彼女は陽翔の混乱を利用し、彼の心をさらに深く自分の手中に収める計画を進めていた。

麗子は陽翔の手を握り、優しく微笑んだ。「陽翔、ちゃんと自分の心と向き合って。私の奴隷になるってことは、全部私に捧げるってことよ。心も、身体も、全部。自分でそれを選ぶ覚悟、できてる?」彼女の瞳は、陽翔の心の奥底を覗き込むように鋭く輝いていた。
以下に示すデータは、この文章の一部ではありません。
(** [format_zillow_url] gives no link exactly when the address, the city
    or the postal code is null; the state is never looked at, every link
    names Ohio.  In the link of an ASCII address and city, the two are
    reduced to word characters and hyphens, and the postal code is cut at
    its first hyphen. *)
Theorem format_zillow_url_shape (address city state zip_code : value) :
  (format_zillow_url address city state zip_code = None <->
   Pd.isna address = true \/ Pd.isna city = true \/ Pd.isna zip_code = true)
  /\ (forall other_state,
        format_zillow_url address city other_state zip_code
        = format_zillow_url address city state zip_code)
  /\ (forall url,
        Re.ascii_text (py_str address) = true ->
        Re.ascii_text (py_str city) = true ->
        format_zillow_url address city state zip_code = Some url ->
        exists address_formatted city_formatted zip_clean,
          url = ZILLOW_URL_BASE
                ++ (address_formatted ++ "-" ++ city_formatted ++ "-OH-"
                    ++ zip_clean ++ "_rb") ++ "/"
          /\ Re.word_tail address_formatted = true
          /\ Re.word_tail city_formatted = true
          /\ (forall c, In c (list_ascii_of_string zip_clean) -> Re.is_hyphen c = false)).
Proof.
  unfold format_zillow_url. split; [|split].
  - destruct (Pd.isna address), (Pd.isna city), (Pd.isna zip_code); simpl;
      split; try reflexivity; try discriminate; try tauto;
      intros [H|[H|H]]; discriminate.
  - reflexivity.
  - intros url _ _.
    destruct (Pd.isna address || Pd.isna city || Pd.isna zip_code); [discriminate|].
    intros H. injection H as <-.
    eexists. eexists. eexists. split; [reflexivity|].
    split; [apply slug_is_clean|]. split; [apply slug_is_clean|].
    apply before_hyphen_clean.
Qed.

Lemma format_zillow_url_shape_witness :
  exists address_formatted city_formatted zip_clean,
    "https://www.zillow.com/homes/123-N-Main-St-North-Canton-OH-44720_rb/"
    = ZILLOW_URL_BASE
      ++ (address_formatted ++ "-" ++ city_formatted ++ "-OH-" ++ zip_clean ++ "_rb")
      ++ "/"
    /\ Re.word_tail address_formatted = true
    /\ Re.word_tail city_formatted = true
    /\ (forall c, In c (list_ascii_of_string zip_clean) -> Re.is_hyphen c = false).
Proof.
  apply (proj2 (proj2 (format_zillow_url_shape
                         (VStr " 123 N. Main St  Apt 4-B ") (VStr "North  Canton")
                         VNone (VStr "44720-1234")))); reflexivity.
Defined.

Lemma sub_unit_step s :
  Re.sub_unit s
  = if Re.unit_suffix s then EmptyString
    else match s with
         | String c t => String c (Re.sub_unit t)
         | EmptyString => EmptyString
         end.
Proof.
  destruct s; reflexivity.
Qed.

(** A unit designator at the end of an address never reaches the link:
    when the stripped text ends in white space, one of Apt, Unit, # or
    Suite in any case, and a unit made of word characters and hyphens, the
    substitution cuts the text at or before the start of that ending. *)
Theorem sub_unit_cuts_designator (street ending : string) :
  PyStr.strip (street ++ ending) = street ++ ending ->
  Re.unit_suffix ending = true ->
  exists cut, street = Re.sub_unit (street ++ ending) ++ cut.
Proof.
  intros _ H. induction street as [|c t IH].
  - exists "". change ("" ++ ending) with ending.
    now rewrite sub_unit_step, H.
  - change (String c t ++ ending) with (String c (t ++ ending)).
    rewrite sub_unit_step.
    destruct (Re.unit_suffix (String c (t ++ ending))).
    + now exists (String c t).
    + destruct IH as (cut & E). exists cut.
      change (String c (Re.sub_unit (t ++ ending)) ++ cut)
        with (String c (Re.sub_unit (t ++ ending) ++ cut)).
      now rewrite <- E.
Qed.

Lemma sub_unit_cuts_designator_witness :
  exists cut, "12 Unit Rd" = Re.sub_unit ("12 Unit Rd" ++ "  SUITE 5-A") ++ cut.
Proof.
  apply sub_unit_cuts_designator; reflexivity.
Defined.

(* ================================================================== *)
(** * Export *)

Lemma index_mem x l : mem x l = true -> exists i, Sheet.index x l = Some i.
Proof.
  unfold mem. induction l as [|y l IH]; simpl; [discriminate|].
  rewrite (String.eqb_sym x y). destruct (String.eqb y x); [now exists O|].
  simpl. intros H. destruct (IH H) as (i & ->). now exists (S i).
Qed.

Lemma filter_absent x l :
  ~ In x l -> filter (fun c => negb (String.eqb c x)) l = l.
Proof.
  induction l as [|y l IH]; simpl; [reflexivity|]. intros H.
  destruct (String.eqb y x) eqn:E.
  - apply String.eqb_eq in E. subst. contradiction H. now left.
  - simpl. f_equal. apply IH. intros Hin. apply H. now right.
Qed.

(** Deleting the column found by [index] removes the name from a header
    without repeated names. *)
Lemma delete_indexed x l i :
  NoDup l -> Sheet.index x l = Some i ->
  Sheet.delete_cols (i + 1) l = filter (fun c => negb (String.eqb c x)) l.
Proof.
  intros Hnd. revert i. induction Hnd as [|y l Hy Hnd IH]; intros i; simpl; [discriminate|].
  destruct (String.eqb y x) eqn:E.
  - intros H. injection H as <-. simpl.
    apply String.eqb_eq in E. subst. symmetry. now apply filter_absent.
  - destruct (Sheet.index x l) as [j|]; [|discriminate].
    intros H. injection H as <-. simpl.
    rewrite <- (IH j eq_refl).
    destruct (j + 1)%nat eqn:Ej; [lia|reflexivity].
Qed.

Lemma NoDup_filter {A : Type} (p : A -> bool) (l : list A) : NoDup l -> NoDup (filter p l).
Proof.
  induction 1 as [|a l Ha Hnd IH]; simpl; [constructor|].
  destruct (p a); [|exact IH]. constructor; [|exact IH].
  intros Hin. apply filter_In in Hin. tauto.
Qed.

Lemma mem_In x l : mem x l = true <-> In x l.
Proof.
  unfold mem. rewrite existsb_exists. split.
  - intros (y & Hin & E). apply String.eqb_eq in E. now subst.
  - intros Hin. exists x. split; [exact Hin|apply String.eqb_refl].
Qed.

(** The sheet that is saved has neither link column and keeps every other
    column, in order, provided the frame has no two columns of the same
    name. *)
Theorem exported_header_drops_links (df_columns : list string) :
  NoDup df_columns ->
  Sheet.exported_header df_columns
  = filter (fun col => negb (String.eqb col "Parcel_URL")
                       && negb (String.eqb col "Zillow_URL")) df_columns.
Proof.
  intros Hnd. unfold Sheet.exported_header.
  set (no_parcel := filter (fun c => negb (String.eqb c "Parcel_URL")) df_columns).
  assert (Hws : (if mem "Parcel_URL" df_columns
                 then match Sheet.index "Parcel_URL" df_columns with
                      | Some i => Sheet.delete_cols (i + 1) df_columns
                      | None => df_columns
                      end
                 else df_columns) = no_parcel).
  { destruct (mem "Parcel_URL" df_columns) eqn:Em.
    - destruct (index_mem _ _ Em) as (i & Ei). rewrite Ei. now apply delete_indexed.
    - symmetry. apply filter_absent. rewrite <- mem_In, Em. discriminate. }
  rewrite Hws.
  assert (Hrem : filter (fun col => negb (mem col ["Parcel_URL"])) df_columns = no_parcel).
  { apply filter_ext. intros c. unfold mem. simpl. now rewrite orb_false_r. }
  rewrite Hrem.
  assert (Hboth : filter (fun c => negb (String.eqb c "Zillow_URL")) no_parcel
                  = filter (fun col => negb (String.eqb col "Parcel_URL")
                                       && negb (String.eqb col "Zillow_URL")) df_columns).
  { unfold no_parcel. clear. induction df_columns as [|c l IH]; simpl; [reflexivity|].
    destruct (String.eqb c "Parcel_URL"); simpl; [exact IH|].
    destruct (String.eqb c "Zillow_URL"); simpl; [exact IH|now rewrite IH]. }
  rewrite <- Hboth.
  destruct (mem "Zillow_URL" df_columns) eqn:Ez.
  - assert (Hz : mem "Zillow_URL" no_parcel = true).
    { apply mem_In. unfold no_parcel. apply filter_In. split; [now apply mem_In|reflexivity]. }
    rewrite Hz. destruct (index_mem _ _ Hz) as (i & Ei). rewrite Ei.
    apply delete_indexed; [|exact Ei]. unfold no_parcel. now apply NoDup_filter.
  - symmetry. apply filter_absent. intros Hin.
    unfold no_parcel in Hin. apply filter_In in Hin as [Hin _].
    apply mem_In in Hin. rewrite Hin in Ez. discriminate.
Qed.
陽翔は麗子の視線に耐えきれず、目を伏せた。「はい…麗子様…考えます…。」

麗子は満足げに頷き、陽翔の髪を軽く撫でた。「ふふ、いい子ね。ちゃんと自分の気持ちを見つめて、答えを出しなさい。私の奴隷として、私の足元で生きる覚悟を決めるのよ。」彼女の声は、陽翔の心に甘い毒のように染み込んだ。

(もう少しよ、陽翔。)

麗子は内心でほくそ笑んだ。

(お前が自分で私の支配を選ぶ瞬間が、すぐそこまで来てる。私の完全な奴隷として、永遠に私の足元に跪くのよ。)

彼女はワインを一口飲み、陽翔の動揺を楽しみながら、さらなる深い支配の策略を静かに巡らせていた。